API reference
Background removal API
The service accepts an image, processes it through rembg, and returns a PNG with transparency. Authentication is not required.
https://shnwazdev-rembgapi.vercel.app
Endpoints
/api/health
Returns service health.
/model
Returns the default model, allowed models, model descriptions, and supported options.
/api/remove
Removes the image background from upload, JSON, form, or raw bytes.
/api/remove?url=https://example.com/image.jpg
Downloads a public image URL and returns the processed PNG.
Request formats
Multipart upload
curl -s -F file=@input.jpg \
https://shnwazdev-rembgapi.vercel.app/api/remove \
-o output.png
JSON image URL
curl -s \
-H "Content-Type: application/json" \
-d '{"url":"https://example.com/input.jpg"}' \
https://shnwazdev-rembgapi.vercel.app/api/remove \
-o output.png
JSON base64
curl -s \
-H "Content-Type: application/json" \
-d '{"image_base64":"data:image/png;base64,..."}' \
https://shnwazdev-rembgapi.vercel.app/api/remove \
-o output.png
Model metadata
curl -s https://shnwazdev-rembgapi.vercel.app/model
The metadata response includes whether an app-side size cap is enabled.
Raw bytes
curl -s \
-H "Content-Type: image/png" \
--data-binary @input.png \
https://shnwazdev-rembgapi.vercel.app/api/remove \
-o output.png
Options
| Name | Values | Default |
|---|---|---|
model |
u2netp, silueta |
u2netp |
alpha_matting |
true, false |
false |
only_mask |
true, false |
false |
post_process_mask |
true, false |
false |
Errors
Missing image input, invalid URL, blocked private host, invalid base64, or unsupported model.

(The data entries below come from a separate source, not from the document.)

Lemma PIN_branch branch s rest : ahead s = pin_tail branch ++ rest → stops pin_char rest →
  match branch with Some b => b ≠ [] ∧ forallb pin_char b = true | None => strip_prefix (lit " tracking ") rest = None end →
  rmatch (Opt (text " tracking " ▷ Group 3 (Plus (Set_ pin_char)))%re) (rmatch (NotAhead pin_char) Some) s
    = Some (after_branch branch s).
Proof.
  intros E Hst Hb. destruct branch as [b|]; cbn [after_branch pin_tail] in *.
  - destruct Hb as [Hb Hbc]. rewrite <- (assoc_L (++)) in E. destruct (skip_reads _ _ _ E) as [_ E1].
    destruct (skip_reads _ _ _ E1) as [_ E2].
    apply rmatch_opt. rewrite rmatch_cat. unfold text. rewrite (rmatch_chars _ _ _ _ E), rmatch_group.
    eapply rmatch_plus_set; [exact E1|done..|]. apply rmatch_not_ahead. cbn [capture ahead]. by rewrite E2.
  - rewrite rmatch_opt_None; [apply rmatch_not_ahead; by rewrite E|].
    rewrite rmatch_cat. apply rmatch_chars_None. by rewrite E.
Qed.

Lemma pin_tail_stops branch rest : stops pin_char rest →
  stops pin_char (pin_tail branch ++ rest) ∧ stops pin_hex (pin_tail branch ++ rest).
Proof.
  intros H. destruct branch; [done|]. cbn. split; [done|]. destruct rest as [|c r]; [done|]. cbn in *.
  apply not_true_is_false. intros Hh%pin_hex_char. congruence.
Qed.

(** A pin is read back as it was written, whatever follows it that cannot belong to it. *)
Lemma PIN_complete path sha branch rest : well_formed_pin path sha branch → stops pin_char rest →
  (branch = None → strip_prefix (lit " tracking ") rest = None) →
  ∃ m, re_match PIN (pin_text path sha branch ++ rest) = Some m ∧
    group 1 m = Some path ∧ group 2 m = Some sha ∧ group 3 m = branch.
Proof.
  intros (Hp & Hpc & Hl & Hsc & Hb) Hst Hnt. unfold re_match, PIN. set (data := pin_text path sha branch ++ rest).
  assert (E0 : ahead (start data) = lit "<!-- Pinned copy of " ++ path ++ lit " @ " ++ sha ++ pin_tail branch ++ rest).
  { subst data. unfold pin_text. cbn [start ahead]. by rewrite <- !(assoc_L (++)). }
  destruct (pin_tail_stops branch rest Hst) as [Hstop Hhex].
  destruct (skip_reads _ _ _ E0) as [_ E1]. set (s1 := skip (lit "<!-- Pinned copy of ") (start data)) in *.
  destruct (skip_reads _ _ _ E1) as [[C1%consumed_reads _] E2]. set (s2 := capture 1 s1 (skip path s1)).
  change (ahead s2 = lit " @ " ++ sha ++ pin_tail branch ++ rest) in E2.
  destruct (skip_reads _ _ _ E2) as [_ E3]. set (s3 := skip (lit " @ ") s2) in *.
  destruct (skip_reads _ _ _ E3) as [[C2%consumed_reads _] E4]. set (s4 := capture 2 s3 (skip sha s3)).
  change (ahead s4 = pin_tail branch ++ rest) in E4.
  assert (groups s4 = [(2%nat, sha); (1%nat, path)]) as G4.
  { change (groups s4) with ((2%nat, consumed s3 (skip sha s3)) :: (1%nat, consumed s1 (skip path s1)) :: []). by rewrite C1, C2. }
  exists (after_branch branch s4). split.
  - rewrite rmatch_cat, rmatch_bol by done. rewrite rmatch_cat. unfold text at 1. rewrite (rmatch_chars _ _ _ _ E0), rmatch_cat, rmatch_group.
    eapply rmatch_plus_set; [exact E1|done..|]. cbn beta. rewrite rmatch_cat. unfold text at 1.
    rewrite (rmatch_chars _ _ s2 _ E2), rmatch_cat, rmatch_group.
    eapply rmatch_between_set; [exact E3|lia|done|done|]. cbn beta. rewrite rmatch_cat.
    apply (PIN_branch branch s4 rest); [done|done|]. destruct branch; [done|by apply Hnt].
  - destruct branch as [b|]; unfold group; cbn [after_branch]; [|by rewrite G4].
    cbn [pin_tail] in E4. rewrite <- (assoc_L (++)) in E4. destruct (skip_reads _ _ _ E4) as [[_ G5] E5].
    destruct (skip_reads _ _ _ E5) as [[C3%consumed_reads G6] _]. cbn [capture groups].
    by rewrite G6, G5, G4, C3.
Qed.
Lemma no_report_no_github_witness : a_report (live false) = false ∧
  ∃ o s', main (H := drifting) (live false) start = (o, s') ∧ silent start s'.
Proof.
  split; [done|]. eexists _, _. split; [vm_compute; reflexivity|].
  apply (no_report_no_github (H := drifting) (live false) (Done 1) start); [done|vm_compute; reflexivity].
Defined.
Lemma github_only_added_to_witness : ∃ o s', main (H := drifting) (live true) start = (o, s') ∧ only_additive start s'.
Proof.
  eexists _, _. split; [vm_compute; reflexivity|].
  apply (github_only_added_to (H := drifting) (live true) (Done 1) start). vm_compute. reflexivity.
Defined.
Lemma grace_never_touches_github_witness : ∃ o s', main (H := drifting) (live true) start = (o, s') ∧ after_verdict start s'.
Proof.
  eexists _, _. split; [vm_compute; reflexivity|].
  apply (grace_never_touches_github (H := drifting) (live true) (Done 1)). vm_compute. reflexivity.
Defined.
Lemma one_listing_per_run_witness : ∃ o s', main (H := drifting) (live true) start = (o, s') ∧ listings s' = 1%nat ∧ (listings s' ≤ 1)%nat.
Proof.
  eexists _, _. split; [vm_compute; reflexivity|]. split; [vm_compute; reflexivity|].
  apply (one_listing_per_run (H := drifting) (live true) (Done 1)). vm_compute. reflexivity.
Defined.
Lemma exit_1_is_a_finding_witness : a_packages (live true) = None ∧ exit_code (H := drifting) (live true) = 1 ∧
  let s' := (main (H := drifting) (live true) start).2 in
  match exit_code (H := drifting) (live true) with
  | 0 => (main (H := drifting) (live true) start).1 = Done 0 ∧ untroubled start s'
  | 1 => ∃ nw, obtained (later (H := drifting)) start s' (read_now (H := drifting) (live true)) nw ∧ backed_by (H := drifting) (live true) start s' nw
  | c => c = 2
  end.
Proof.
  split; [done|]. split; [vm_compute; reflexivity|].
  apply (exit_1_is_a_finding (H := drifting) (live true)); [done|reflexivity].
Defined.
Lemma exit_0_is_an_answer_witness : a_packages (live true) = None ∧ exit_code (H := clean) (live true) = 0 ∧
  let s' := (main (H := clean) (live true) start).2 in
  ∃ v nw, obtained (later (H := clean)) start s' (source_version (H := clean)) v ∧ obtained (later (H := clean)) start s' (read_now (H := clean) (live true)) nw ∧
    (∃ ir pr, proven (H := clean) start s' REGISTRY_URL v ir ∧ proven (H := clean) start s' PARTNER_REGISTRY_URL v pr ∧
       declared_answer (H := clean) (live true) start s' nw ir pr v) ∧
    (∃ ir w, listed (H := clean) start s' ir ∧ serves ir w ∧
       (w = v ∨ ∃ pr, proven (H := clean) start s' PARTNER_REGISTRY_URL w pr ∧
         newest_answer (H := clean) (live true) start s' nw ir pr v w)).
Proof.
  split; [done|]. split; [vm_compute; reflexivity|].
  apply (exit_0_is_an_answer (H := clean) (live true)); [done|vm_compute; reflexivity|reflexivity].
Defined.

Definition closed_issue : issue := Issue 7 (lit "CLOSED") [] (DRIFT_TITLE (lit "0.45.0")).
Definition a_finding : finding := Finding (lit "0.45.0") false required (S754_zero false) Internal None false Declared None.
Lemma report_drift_table_witness : ∃ b s', report_drift (H := drifting) a_finding [closed_issue] (lit "o/r") start = (Done b, s') ∧
  ran (report_commands a_finding [closed_issue] (lit "o/r")) start s' ∧ b = is_suppressed a_finding [closed_issue].
Proof.
  eexists _, _. split; [vm_compute; reflexivity|].
  apply (report_drift_table (H := drifting)). vm_compute. reflexivity.
Defined.
(** A comment, then the reopening. *)
Example closed_issue_commands : length (report_commands a_finding [closed_issue] (lit "o/r")) = 2%nat.
Proof. vm_compute. reflexivity. Qed.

The hosting platform rejected the request before the app could process it.
The request content type is unsupported or a remote URL did not return an image.
The remote image could not be downloaded or timed out.
Limits and notes
- There is no app-side image size cap by default.
- Remote URLs must be public and return an
image/*content type. - Private, loopback, link-local, multicast, reserved, and unspecified hosts are blocked.
- Vercel platform request, memory, and runtime limits can still apply.
- Cold starts can take longer because Vercel installs heavy ML dependencies at runtime.
- Warm function reuse is much faster because the model session and files are cached.